#### [Directions for this task]
All that is needed is each line of the entries holding the word "Hnew", copied as it stands.

#### [The data]
■ ■ ■

(** When all datasets resolve, [from_zarr] has opened each dataset at the
    path of the group, [/], and the path of the dataset, and then the
    group at the fixed path [labels]; no other group is ever opened.  The
    group the store holds at [labels] is what is put at [/labels] in the
    flat member tree, and the member [labels] of an image that is
    returned carries its attributes. *)
Lemma from_zarr_labels_lookup group multi_meta :
  model_validate (attrs group) = Ok multi_meta →
  Forall (resolves group) (multiscales multi_meta ≫= datasets) →
  (from_zarr group).1
  = (OpenArray <$> ((λ d, group_path group +:+ "/" +:+ path d)
                      <$> (multiscales multi_meta ≫= datasets)))
    ++ [OpenGroup "labels"]
  ∧ (∀ p, OpenGroup p ∈ (from_zarr group).1 → p = "labels")
  ∧ ∀ a ms, store group "labels" = Some (GroupSpec a ms) →
      (∃ flat, (members_tree_flat group multi_meta).2 = Ok flat
               ∧ flat !! "/labels" = Some (GroupSpec a ms))
      ∧ ∀ img, (from_zarr group).2 = Ok img →
          ∃ m sub, members img = Some m
                   ∧ m !! "labels" = Some (GroupSpec a sub).
Proof.
  intros Hattrs Hds. split; [|split].
  - unfold from_zarr, members_tree_flat. rewrite Hattrs. simpl.
    rewrite resolve_multiscales_datasets, (resolve_datasets_ok _ _ _ Hds).
    simpl. rewrite resolve_labels_eval.
    destruct (store group "labels") as [[arr|a ms]|]; simpl; [done|..];
      destruct (from_flat _) as [[arr'|a' ms']|]; simpl;
      by rewrite app_nil_r.
  - apply from_zarr_opens_labels.
  - intros a ms Hlabels.
    assert (members_tree_flat group multi_meta
            = ((OpenArray <$> (array_path group
                                 <$> (multiscales multi_meta ≫= datasets)))
               ++ [OpenGroup "labels"],
               Ok (<["/labels" := GroupSpec a ms]>
                     (foldl (add_resolved group) ∅
                        (multiscales multi_meta ≫= datasets))))) as Hflat.
    { unfold members_tree_flat.
      rewrite resolve_multiscales_datasets, (resolve_datasets_ok _ _ _ Hds).
      simpl. rewrite resolve_labels_eval, Hlabels. done. }
    split.
    + rewrite Hflat. eexists. split; [done|]. apply lookup_insert_eq.
    + intros img. unfold from_zarr. rewrite Hattrs. simpl. rewrite Hflat.
      simpl.
      destruct (from_flat _) as [[arr'|a' ms']|] eqn:Hfrom; simpl;
        [done| |done].
      destruct (Image_new (attrs group) ms') as [img'|] eqn:Hnew; [|done].
      simpl. intros [= <-].
      apply Image_new_ok in Hnew as (attrs' & _ & -> & _). simpl.
      eapply (from_flat_member _ "labels"); [done| |exact Hfrom].
      apply lookup_insert_eq.
Qed.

■ ■ ■

#### [Expected output]
      destruct (Image_new (attrs group) ms') as [img'|] eqn:Hnew; [|done].
      apply Image_new_ok in Hnew as (attrs' & _ & -> & _). simpl.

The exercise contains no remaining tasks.